# What this task involves:
Write out each record a second time, exactly.

===== Given records =====

(* ===== verification/KvMain.v ===== *)
(** * KV_Store/kv_main.cpp: attaching controllers, one write and one read

    The globals of the program around the [machine] of the driver.  The devices
    that [spdk_nvme_probe] finds are an argument of [main]; memory for the list
    entries is always available. *)
From stdpp Require Import base gmap list strings.
From S2P Require Import Prelude Bytes Nvme.

Definition NVME_CONTROLLER_NAME_LENGTH : nat := 5112.

Record ctrlr_entry := CtrlrEntry { e_ctrlr : Z; e_qpair : option Z; e_name : list Z }.
(** [n_entry] is the position of the controller's entry in its list. *)
Record namespace_entry := NsEntry { n_ns : Z; n_entry : nat; n_nsid : Z }.

Record globals (L : Type) := Globals {
  gctrlr : option Z;
  gns : option Z;
  gqpair : option Z;
  g_ctrlr : list ctrlr_entry;
  g_ns : list namespace_entry;
  hw : machine L
}.
Arguments Globals {L} _ _ _ _ _ _.
Arguments gctrlr {L} _.
Arguments gns {L} _.
Arguments gqpair {L} _.
Arguments g_ctrlr {L} _.
Arguments g_ns {L} _.
Arguments hw {L} _.

Section program.
Context {L : Type} `{!Nvme L}.
Abbreviation G := (M (globals L)).

Definition with_hw (m : machine L) (g : globals L) : globals L :=
  Globals (gctrlr g) (gns g) (gqpair g) (g_ctrlr g) (g_ns g) m.
Definition lift {A} (c : M (machine L) A) : G A := λ g,
  match c (hw g) with
  | Ok a m => Ok a (with_hw m g)
  | Throw e m => Throw e (with_hw m g)
  | Undef => Undef
  | NoFuel => NoFuel
  end.

Definition nvme_probe_cb (traddr : list Z) : G bool := lift (say (probe_line traddr)) ;; ret true.

(** The [while] over the active namespaces; a null namespace is not skipped. *)
Definition attach_iter (ctrlr : Z) (entry : nat) (nsid : Z) : G (Z + unit) :=
  if bool_decide (nsid = 0)%Z then ret (inr tt)
  else
    match get_ns ctrlr nsid with
    | None => ret (inl nsid)
    | Some ns =>
        modify (λ g, Globals (gctrlr g) (gns g) (gqpair g) (g_ctrlr g) (g_ns g ++ [NsEntry ns entry nsid]) (hw g)) ;;
        ret (inl (get_next_active_ns ctrlr nsid))
    end.
Definition nvme_attach_cb (fuel : nat) (traddr : list Z) (ctrlr : Z) : G unit :=
  let nsid := get_first_active_ns ctrlr in
  modify (λ g, Globals (Some ctrlr) (get_ns ctrlr nsid) (gqpair g) (g_ctrlr g) (g_ns g) (hw g)) ;;
  let* qpair := lift (new_qpair ctrlr) in
  let* entry := gets (λ g, length (g_ctrlr g)) in
  modify (λ g, Globals (gctrlr g) (gns g) (gqpair g)
    (g_ctrlr g ++ [CtrlrEntry ctrlr qpair (take (NVME_CONTROLLER_NAME_LENGTH - 1) traddr)]) (g_ns g) (hw g)) ;;
  loop fuel (attach_iter ctrlr entry) nsid.

(** [spdk_nvme_probe]: the probe callbacks, then the attach callbacks of the
    devices found. *)
Fixpoint spdk_nvme_probe (fuel : nat) (devs : list (list Z * Z)) : G unit :=
  match devs with
  | [] => ret tt
  | (traddr, ctrlr) :: devs => nvme_attach_cb fuel traddr ctrlr ;; spdk_nvme_probe fuel devs
  end.
Fixpoint probe_all (devs : list (list Z * Z)) : G unit :=
  match devs with
  | [] => ret tt
  | (traddr, _) :: devs => let* _ := nvme_probe_cb traddr in probe_all devs
  end.

Definition io_failed {A} : M (machine L) A := say io_failed_line ;; throw "exit".

(** A buffer that stays null is used; the return code of the command is
    checked, its completion status is not. *)
Definition nvme_opera_read (fuel : nat) (ctrlr ns : Z) : M (machine L) Z :=
  let* qpair := new_qpair ctrlr in
  match qpair with
  | None => ret (-1)%Z
  | Some q =>
      let* rmem := (let* r := cmb ctrlr in
                    let* p := match r with Some (a, _) => ret (Some a) | None => page end in deref p) in
      let* rc := start_read ns q rmem in
      if bool_decide (rc ≠ 0)%Z then io_failed
      else
        wait fuel q read_cb_line ;;
        drop_qpair q ;;
        let* text := load_string fuel rmem in
        say (read_done_line text) ;;
        ret 0%Z
  end.

(** The buffer of [main], its size, and [mmap_io]. *)
Definition main_buffer (ctrlr : Z) : M (machine L) (option Z * Z * Z) :=
  let* r := cmb ctrlr in
  match r with
  | Some (a, sz) => if bool_decide (sz = 0)%Z then
      say zmalloc_line ;; let* p := page in ret (p, PAGE, 0%Z)
      else ret (Some a, sz, 1%Z)
  | None => say zmalloc_line ;; let* p := page in ret (p, PAGE, 0%Z)
  end.

Definition main_io (fuel : nat) (ctrlr ns q buf sz : Z) : M (machine L) unit :=
  store_bytes buf (replicate (Z.to_nat sz) 0%Z) ;;
  store_bytes buf (message ++ [0%Z]) ;;
  let* rc := start_write ns q buf in
  if bool_decide (rc ≠ 0)%Z then io_failed
  else
    wait fuel q write_cb_line ;;
    drop_qpair q ;;
    let* _ := nvme_opera_read fuel ctrlr ns in
    ret tt.

Definition main (fuel : nat) (devs : list (list Z * Z)) : G Z :=
  probe_all devs ;;
  spdk_nvme_probe fuel devs ;;
  let* c := gets gctrlr in
  let* ctrlr := lift (deref c) in
  let* qpair := lift (new_qpair ctrlr) in
  modify (λ g, Globals (gctrlr g) (gns g) qpair (g_ctrlr g) (g_ns g) (hw g)) ;;
  match qpair with
  | None => ret (-1)%Z
  | Some q =>
      let* r := lift (main_buffer ctrlr) in
      let '(buf, sz, mmap_io) := r in
      match buf with
      | None => ret (-1)%Z
      | Some buf =>
          let* n := gets gns in
          let* ns := lift (deref n) in
          lift (main_io fuel ctrlr ns q buf sz) ;;
          lift (say (mmap_line mmap_io)) ;;
          ret 0%Z
      end
  end.
End program.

=====

# Answer for the task:
(* ===== verification/KvMain.v ===== *)
(** * KV_Store/kv_main.cpp: attaching controllers, one write and one read

    The globals of the program around the [machine] of the driver.  The devices
    that [spdk_nvme_probe] finds are an argument of [main]; memory for the list
    entries is always available. *)
From stdpp Require Import base gmap list strings.
From S2P Require Import Prelude Bytes Nvme.

Definition NVME_CONTROLLER_NAME_LENGTH : nat := 5112.

Record ctrlr_entry := CtrlrEntry { e_ctrlr : Z; e_qpair : option Z; e_name : list Z }.
(** [n_entry] is the position of the controller's entry in its list. *)
Record namespace_entry := NsEntry { n_ns : Z; n_entry : nat; n_nsid : Z }.

Record globals (L : Type) := Globals {
  gctrlr : option Z;
  gns : option Z;
  gqpair : option Z;
  g_ctrlr : list ctrlr_entry;
  g_ns : list namespace_entry;
  hw : machine L
}.
Arguments Globals {L} _ _ _ _ _ _.
Arguments gctrlr {L} _.
Arguments gns {L} _.
Arguments gqpair {L} _.
Arguments g_ctrlr {L} _.
Arguments g_ns {L} _.
Arguments hw {L} _.

Section program.
Context {L : Type} `{!Nvme L}.
Abbreviation G := (M (globals L)).

Definition with_hw (m : machine L) (g : globals L) : globals L :=
  Globals (gctrlr g) (gns g) (gqpair g) (g_ctrlr g) (g_ns g) m.
Definition lift {A} (c : M (machine L) A) : G A := λ g,
  match c (hw g) with
  | Ok a m => Ok a (with_hw m g)
  | Throw e m => Throw e (with_hw m g)
  | Undef => Undef
  | NoFuel => NoFuel
  end.

Definition nvme_probe_cb (traddr : list Z) : G bool := lift (say (probe_line traddr)) ;; ret true.

(** The [while] over the active namespaces; a null namespace is not skipped. *)
Definition attach_iter (ctrlr : Z) (entry : nat) (nsid : Z) : G (Z + unit) :=
  if bool_decide (nsid = 0)%Z then ret (inr tt)
  else
    match get_ns ctrlr nsid with
    | None => ret (inl nsid)
    | Some ns =>
        modify (λ g, Globals (gctrlr g) (gns g) (gqpair g) (g_ctrlr g) (g_ns g ++ [NsEntry ns entry nsid]) (hw g)) ;;
        ret (inl (get_next_active_ns ctrlr nsid))
    end.
Definition nvme_attach_cb (fuel : nat) (traddr : list Z) (ctrlr : Z) : G unit :=
  let nsid := get_first_active_ns ctrlr in
  modify (λ g, Globals (Some ctrlr) (get_ns ctrlr nsid) (gqpair g) (g_ctrlr g) (g_ns g) (hw g)) ;;
  let* qpair := lift (new_qpair ctrlr) in
  let* entry := gets (λ g, length (g_ctrlr g)) in
  modify (λ g, Globals (gctrlr g) (gns g) (gqpair g)
    (g_ctrlr g ++ [CtrlrEntry ctrlr qpair (take (NVME_CONTROLLER_NAME_LENGTH - 1) traddr)]) (g_ns g) (hw g)) ;;
  loop fuel (attach_iter ctrlr entry) nsid.

(** [spdk_nvme_probe]: the probe callbacks, then the attach callbacks of the
    devices found. *)
Fixpoint spdk_nvme_probe (fuel : nat) (devs : list (list Z * Z)) : G unit :=
  match devs with
  | [] => ret tt
  | (traddr, ctrlr) :: devs => nvme_attach_cb fuel traddr ctrlr ;; spdk_nvme_probe fuel devs
  end.
Fixpoint probe_all (devs : list (list Z * Z)) : G unit :=
  match devs with
  | [] => ret tt
  | (traddr, _) :: devs => let* _ := nvme_probe_cb traddr in probe_all devs
  end.

Definition io_failed {A} : M (machine L) A := say io_failed_line ;; throw "exit".

(** A buffer that stays null is used; the return code of the command is
    checked, its completion status is not. *)
Definition nvme_opera_read (fuel : nat) (ctrlr ns : Z) : M (machine L) Z :=
  let* qpair := new_qpair ctrlr in
  match qpair with
  | None => ret (-1)%Z
  | Some q =>
      let* rmem := (let* r := cmb ctrlr in
                    let* p := match r with Some (a, _) => ret (Some a) | None => page end in deref p) in
      let* rc := start_read ns q rmem in
      if bool_decide (rc ≠ 0)%Z then io_failed
      else
        wait fuel q read_cb_line ;;
        drop_qpair q ;;
        let* text := load_string fuel rmem in
        say (read_done_line text) ;;
        ret 0%Z
  end.

(** The buffer of [main], its size, and [mmap_io]. *)
Definition main_buffer (ctrlr : Z) : M (machine L) (option Z * Z * Z) :=
  let* r := cmb ctrlr in
  match r with
  | Some (a, sz) => if bool_decide (sz = 0)%Z then
      say zmalloc_line ;; let* p := page in ret (p, PAGE, 0%Z)
      else ret (Some a, sz, 1%Z)
  | None => say zmalloc_line ;; let* p := page in ret (p, PAGE, 0%Z)
  end.

Definition main_io (fuel : nat) (ctrlr ns q buf sz : Z) : M (machine L) unit :=
  store_bytes buf (replicate (Z.to_nat sz) 0%Z) ;;
  store_bytes buf (message ++ [0%Z]) ;;
  let* rc := start_write ns q buf in
  if bool_decide (rc ≠ 0)%Z then io_failed
  else
    wait fuel q write_cb_line ;;
    drop_qpair q ;;
    let* _ := nvme_opera_read fuel ctrlr ns in
    ret tt.

Definition main (fuel : nat) (devs : list (list Z * Z)) : G Z :=
  probe_all devs ;;
  spdk_nvme_probe fuel devs ;;
  let* c := gets gctrlr in
  let* ctrlr := lift (deref c) in
  let* qpair := lift (new_qpair ctrlr) in
  modify (λ g, Globals (gctrlr g) (gns g) qpair (g_ctrlr g) (g_ns g) (hw g)) ;;
  match qpair with
  | None => ret (-1)%Z
  | Some q =>
      let* r := lift (main_buffer ctrlr) in
      let '(buf, sz, mmap_io) := r in
      match buf with
      | None => ret (-1)%Z
      | Some buf =>
          let* n := gets gns in
          let* ns := lift (deref n) in
          lift (main_io fuel ctrlr ns q buf sz) ;;
          lift (say (mmap_line mmap_io)) ;;
          ret 0%Z
      end
  end.
End program.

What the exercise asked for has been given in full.